### Excerpted data
(** Calling an entry point; the single-node ones take no platform. *)
Definition call {A P : Type} (ep : entry_point) (application_data : A)
  (platform_data : P) : Py.t ScheduleResult :=
  match ep with
  | LDF_single_node => ldf_single_node application_data
  | EDF_single_node => edf_single_node application_data
  | LL_multinode_no_delay => ll_multinode_no_delay application_data platform_data
  | LDF_multinode_no_delay => ldf_multinode_no_delay application_data platform_data
  | EDF_multinode_no_delay => edf_multinode_no_delay application_data platform_data
  end.

Definition name_of (ep : entry_point) : string :=
  match ep with
  | LDF_single_node => "LDF Single-node"
  | EDF_single_node => "EDF Single-node"
  | LL_multinode_no_delay => "LL(without delay)"
  | LDF_multinode_no_delay => "LDF Multinode(without delay)"
  | EDF_multinode_no_delay => "EDF Multinode(without delay)"
  end.

(** A run of calls, one after the other, each started in the globals the
    previous one left. *)
Fixpoint globals_after_calls {A P : Type}
  (calls : list (entry_point * A * P)) (g : globals) : globals :=
  match calls with
  | [] => g
  | (ep, app, plat) :: rest =>
      globals_after_calls rest (Py.globals_after (call ep app plat) g)
  end.

(** ** Inputs *)

(** Modelled from the spec: the layout of [application_data] and
    [platform_data].  The source documents them only as dicts holding jobs,
    messages, nodes and links and never reads a key; the fields are those of
    the specification's external interface. *)
Record Job : Type := mkJob {
  job_id : Z;
  execution_time : Z;
  job_deadline : Z
}.

Record Message : Type := mkMessage {
  sender : Z;
  receiver : Z;
  payload_size : Z
}.

Record Application : Type := mkApplication {
  jobs : list Job;
  messages : list Message
}.

Record Link : Type := mkLink {
  link_start : Z;
  link_end : Z;
  link_delay : Z
}.

Record Platform : Type := mkPlatform {
  nodes : list Z;
  links : list Link
}.

(** ** Properties of inputs and schedules *)

(** A path of one or more messages from job [u] to job [v]. *)
Inductive path (ms : list Message) : Z -> Z -> Prop :=
| path_edge : forall m,
    In m ms -> path ms (sender m) (receiver m)
| path_step : forall m w,
    In m ms -> path ms (receiver m) w -> path ms (sender m) w.

Definition cyclic (app : Application) : Prop :=
  exists v, path (messages app) v v.

(** The same, by search: the jobs a message leads to, and whether [v] is
    reached from [u] by at most [n] messages. *)
Definition successors (ms : list Message) (u : Z) : list Z :=
  map receiver (filter (fun m => sender m =? u) ms).

Fixpoint reaches (ms : list Message) (n : nat) (u v : Z) : bool :=
  match n with
  | O => false
  | S n' =>
      existsb (fun w => (w =? v) || reaches ms n' w v) (successors ms u)
  end.

Definition has_cycle (app : Application) : bool :=
  existsb
    (fun m => reaches (messages app) (List.length (messages app)) (sender m) (sender m))
    (messages app).

(** Every message names jobs of the job list. *)
Definition references_known_jobs (app : Application) : Prop :=
  forall m, In m (messages app) ->
    In (sender m) (map job_id (jobs app)) /\
    In (receiver m) (map job_id (jobs app)).

Definition valid_dag (app : Application) : Prop :=
  references_known_jobs app /\ ~ cyclic app.

(** Precedence: an entry starts no earlier than each entry of a predecessor
    of its job ends, plus the transfer delay between the two nodes. *)
Definition precedence_respectedb (ms : list Message) (delay : Z -> Z -> Z)
  (sched : list ScheduleEntry) : bool :=
  forallb
    (fun e =>
       forallb
         (fun m =>
            negb (receiver m =? task_id e) ||
            forallb
              (fun p =>
                 negb (task_id p =? sender m) ||
                 (end_time p + delay (node_id p) (node_id e) <=? start_time e))
              sched)
         ms)
    sched.

Definition no_delay : Z -> Z -> Z := fun _ _ => 0.

(** An entry occupies the node from its start up to, not including, its
    end: two entries that follow one another share no instant. *)
Definition occupies (e : ScheduleEntry) (t : Z) : Prop :=
  start_time e <= t < end_time e.

Definition non_overlapping (sched : list ScheduleEntry) : Prop :=
  forall (i j : nat) (ei ej : ScheduleEntry) (t : Z),
    i <> j ->
    nth_error sched i = Some ei ->
    nth_error sched j = Some ej ->
    node_id ei = node_id ej ->
    ~ (occupies ei t /\ occupies ej t).

(** What a caller sees of an entry: job, node, start and end. *)
Definition placement (e : ScheduleEntry) : Z * Z * Z * Z :=
  (task_id e, node_id e, start_time e, end_time e).

(** Deadline, start and end of an entry. *)
Definition timing (e : ScheduleEntry) : Z * Z * Z :=
  (deadline e, start_time e, end_time e).

(** The jobs of the entries that end after their own deadline. *)
Definition late_entries (sched : list ScheduleEntry) : list Z :=
  map task_id (filter (fun e => deadline e <? end_time e) sched).

(** The entries follow one another on the time line: the first starts at
    [t], each takes some time, and each next one starts when the one before
    it ends. *)
Fixpoint back_to_back (t : Z) (sched : list ScheduleEntry) : bool :=
  match sched with
  | [] => true
  | e :: rest =>
      (start_time e =? t) && (start_time e <? end_time e) &&
      back_to_back (end_time e) rest
  end.

(** ** Concrete inputs *)

(** Three independent jobs. *)
Definition three_jobs : Application :=
  {| jobs := [ {| job_id := 0; execution_time := 10; job_deadline := 15 |};
               {| job_id := 1; execution_time := 20; job_deadline := 100 |};
               {| job_id := 2; execution_time := 30; job_deadline := 50 |} ];
     messages := [] |}.

(** Jobs A, B, C numbered 0, 1, 2 with messages A -> B -> C -> A. *)
Definition abc_cycle : Application :=
  {| jobs := [ {| job_id := 0; execution_time := 10; job_deadline := 100 |};
               {| job_id := 1; execution_time := 10; job_deadline := 100 |};
               {| job_id := 2; execution_time := 10; job_deadline := 100 |} ];
     messages := [ {| sender := 0; receiver := 1; payload_size := 1 |};
                   {| sender := 1; receiver := 2; payload_size := 1 |};
                   {| sender := 2; receiver := 0; payload_size := 1 |} ] |}.

(** Four jobs with one message, from job 0 to job 3. *)
Definition job0_before_job3 : Application :=
  {| jobs := [ {| job_id := 0; execution_time := 20; job_deadline := 250 |};
               {| job_id := 1; execution_time := 20; job_deadline := 250 |};
               {| job_id := 2; execution_time := 20; job_deadline := 300 |};
               {| job_id := 3; execution_time := 20; job_deadline := 256 |} ];
     messages := [ {| sender := 0; receiver := 3; payload_size := 1 |} ] |}.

### What you need to do
Starting at the line that contains "execution_time := 30;", retype every line through the end of the records exactly, and nothing else.

### Finished task
               {| job_id := 2; execution_time := 30; job_deadline := 50 |} ];
     messages := [] |}.

(** Jobs A, B, C numbered 0, 1, 2 with messages A -> B -> C -> A. *)
Definition abc_cycle : Application :=
  {| jobs := [ {| job_id := 0; execution_time := 10; job_deadline := 100 |};
               {| job_id := 1; execution_time := 10; job_deadline := 100 |};
               {| job_id := 2; execution_time := 10; job_deadline := 100 |} ];
     messages := [ {| sender := 0; receiver := 1; payload_size := 1 |};
                   {| sender := 1; receiver := 2; payload_size := 1 |};
                   {| sender := 2; receiver := 0; payload_size := 1 |} ] |}.

(** Four jobs with one message, from job 0 to job 3. *)
Definition job0_before_job3 : Application :=
  {| jobs := [ {| job_id := 0; execution_time := 20; job_deadline := 250 |};
               {| job_id := 1; execution_time := 20; job_deadline := 250 |};
               {| job_id := 2; execution_time := 20; job_deadline := 300 |};
               {| job_id := 3; execution_time := 20; job_deadline := 256 |} ];
     messages := [ {| sender := 0; receiver := 3; payload_size := 1 |} ] |}.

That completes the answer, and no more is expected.